Wish I had the research budget to work on the intersection of SVG and ML. I feel there is a rich vein awaiting discovery apart from the semantic stuff. Compact, efficient machine representations that consume 10x less memory for large SVG images, for example.
A few years back I had the idea to morph fonts using vector graphic interpolation. Unfortunately it was a bit more complicated than I had anticipated and as usual it was abandoned in favor of newer, shinier projects. But it's still fun to play around with:
This is a standard feature of modern (variable) fonts [0]
However, they are limited to linear interpolation of the control point polygon, IIRC.
If you want arbitrary morphing (of the actual curve) you might want to look into implicit curves [1] represented in geometric algebra [2]. Here [3] is an example of it.
That's all great stuff, but my idea was rather to explore the latent space inbetween existing fonts, so to speak. V-fonts are nice but very limited.

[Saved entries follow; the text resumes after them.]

(** The common part of the container readers: the count and the entries. *)
Lemma counted_loop_exact {P A} {step : P -> list Z -> option (P * list Z)} {enc : A -> list Z}
    {wf after next} (E : Entry step enc wf after next) first l fuel :
  octets l -> 4 <= left l -> read_u32le l <> 0 -> (length l < fuel)%nat ->
  entry_loop step fuel 0 (read_u32le l) first (drop 4 l) = Some [] <->
  exists es, container wf after next first es /\ l = encode_counted enc es.
Proof.
  intros Hl H4 Hnz Hf. destruct (front_u32 l Hl H4) as (v & r & -> & Hv & Hr).
  rewrite read_u32_store in * by done. rewrite drop_store.
  rewrite (entry_loop_exact E) by (rewrite ?length_app in Hf; (done || lia)).
  rewrite Z.sub_0_r. split.
  - intros (es & Hn & Hw & Hc & ->). rewrite app_nil_r. exists es. split; [split; [lia|done]|].
    rewrite encode_counted_cons by (intros ->; cbn in Hn; lia). by rewrite Hn.
  - intros (es & (Hm & Hw & Hc) & Heq). exists es. rewrite app_nil_r.
    destruct (decide (es = [])) as [->|Hne].
    { apply (f_equal left) in Heq. rewrite left_app, left_store in Heq.
      pose proof (left_nonneg r). unfold left in *. cbn in Heq. lia. }
    rewrite encode_counted_cons in Heq by done.
    apply app_inj_1 in Heq as [Hhead ->]; [|by rewrite !length_store_le].
    apply (f_equal load_le) in Hhead. rewrite !load_store_le in Hhead.
    change (256 ^ Z.of_nat 4) with 4294967296 in Hhead. rewrite !Z.mod_small in Hhead by lia. done.
Qed.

Implicit curves are cool but I don't see how they could represent existing font data?
Packing multiple different fonts into one parametrizable one is the inverse of using one parametrizable font to generate multiple different fonts, right?
>> V-fonts are nice but very limited
As I already mentioned, therefore I agree.

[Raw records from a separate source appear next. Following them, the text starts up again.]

(* ===== verification/UnicodeNumeric.v ===== *)
(** * Unicode coordinates: quantization and the Hilbert key

    Models the end of [engine/src/unicode_root.c]: the exact rounding of a
    coordinate in [-1, 1] to 32 bits, by products in 96 bits, and the 128-bit
    key of four such coordinates on the four-dimensional Hilbert curve.  The
    loops of the curve run over the powers 2^31 ... 2^1 and the bits 31 ... 0. *)
From stdpp Require Import prelude.
From Stdlib Require Import ZArith Lia SpecFloat.
From S2P Require Import Prelude Bytes Trajectory Binary64 Geometry PersistenceFrames UnicodeFields.

Abbreviation LAPLACE_UNICODE_HILBERT_KEY_BYTES := 16 (only parsing).

(** ** Quantization *)
Record laplace_u96 := mk_u96 { low : Z; high : Z }.

Definition multiply_u53_u32 (left right : Z) : laplace_u96 :=
  let low_product := u64 (Z.land left 0xffffffff * right) in
  let high_product := u64 (Z.shiftr left 32 * right) in
  let shifted := shl64 high_product 32 in
  let low := u64 (low_product + shifted) in
  mk_u96 low (u32 (u32 (Z.shiftr high_product 32) + (if low <? low_product then 1 else 0))).

Definition u96_shift_right (value : laplace_u96) (shift : Z) : Z :=
  if shift <? 64 then
    u32 (Z.lor (Z.shiftr (low value) shift) (shl64 (high value) (64 - shift)))
  else Z.shiftr (high value) (shift - 64).

Definition u96_remainder_zero (value : laplace_u96) (shift : Z) : bool :=
  if shift <? 64 then Z.land (low value) (u64 (shl64 1 shift - 1)) =? 0
  else
    return_when negb (low value =? 0) with false ;;
    Z.land (high value) (u32 (u32 (Z.shiftl 1 (shift - 64)) - 1)) =? 0.

(** The rounding of the exact quotient, towards the even neighbour of a tie. *)
Definition rounded_base (negative : bool) (quotient : Z) (remainder_zero : bool) : Z :=
  if negative then
    let base := u32 (2147483647 - quotient) in
    if remainder_zero && negb (Z.land base 1 =? 0) then u32 (base + 1) else base
  else
    let base := u32 (2147483647 + quotient) in
    if negb remainder_zero || negb (Z.land base 1 =? 0) then u32 (base + 1) else base.

Definition laplace_unicode_quantize_component_u32 (component : double) (quantized : ptr Z)
    : laplace_unicode_status * ptr Z :=
  let negative := Z.testbit component 63 in
  return_when is_null quantized with (LAPLACE_UNICODE_INVALID_ARGUMENT, quantized) ;;
  let bits := component in
  let fraction := Z.land bits 0x000fffffffffffff in
  let exponent := u32 (Z.land (Z.shiftr bits 52) 0x7ff) in
  return_when (exponent =? 0x7ff) || double_lt component minus_one ||
              double_lt plus_one component
    with (LAPLACE_UNICODE_NUMERIC_OUT_OF_RANGE, quantized) ;;
  return_when Z.land bits 0x7fffffffffffffff =? 0
    with (LAPLACE_UNICODE_OK, store quantized 2147483648) ;;
  let '(significand, denominator_shift) :=
    if exponent =? 0 then (fraction, 1075)
    else (Z.lor 0x0010000000000000 fraction, u32 (1076 - exponent)) in
  return_when 86 <=? denominator_shift
    with (LAPLACE_UNICODE_OK, store quantized (if negative then 2147483647 else 2147483648)) ;;
  let product := multiply_u53_u32 significand 4294967295 in
  let quotient := u96_shift_right product denominator_shift in
  let remainder_zero := u96_remainder_zero product denominator_shift in
  (LAPLACE_UNICODE_OK, store quantized (rounded_base negative quotient remainder_zero)).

>> Implicit curves are cool but I don't see how they could represent existing font data?
It might not be obvious from the wikipedia page, but implicit curves are not a class of curves but a different way to formalize them (as opposed to parametric curves). So you can think of / deal with the bezier curve segments either as parametric curves or as implicit curves.
Related work from 2008: Mona Lisa in 50 polygons, using a genetic algorithm.[0][1] Sadly I think they refused to release their source, but I believe others have re-implemented it.
For example. Dave Hoskins (shadertoy)
To get the triangle look comment out #define ADD_DITHER and press the Compile (play) button.
https://www.shadertoy.com/view/MsX3WH
I was really hopping this was some chain of CV, NLP, and GANs to implement word2vec but for images. I think I just found one of my new side-projects for the year.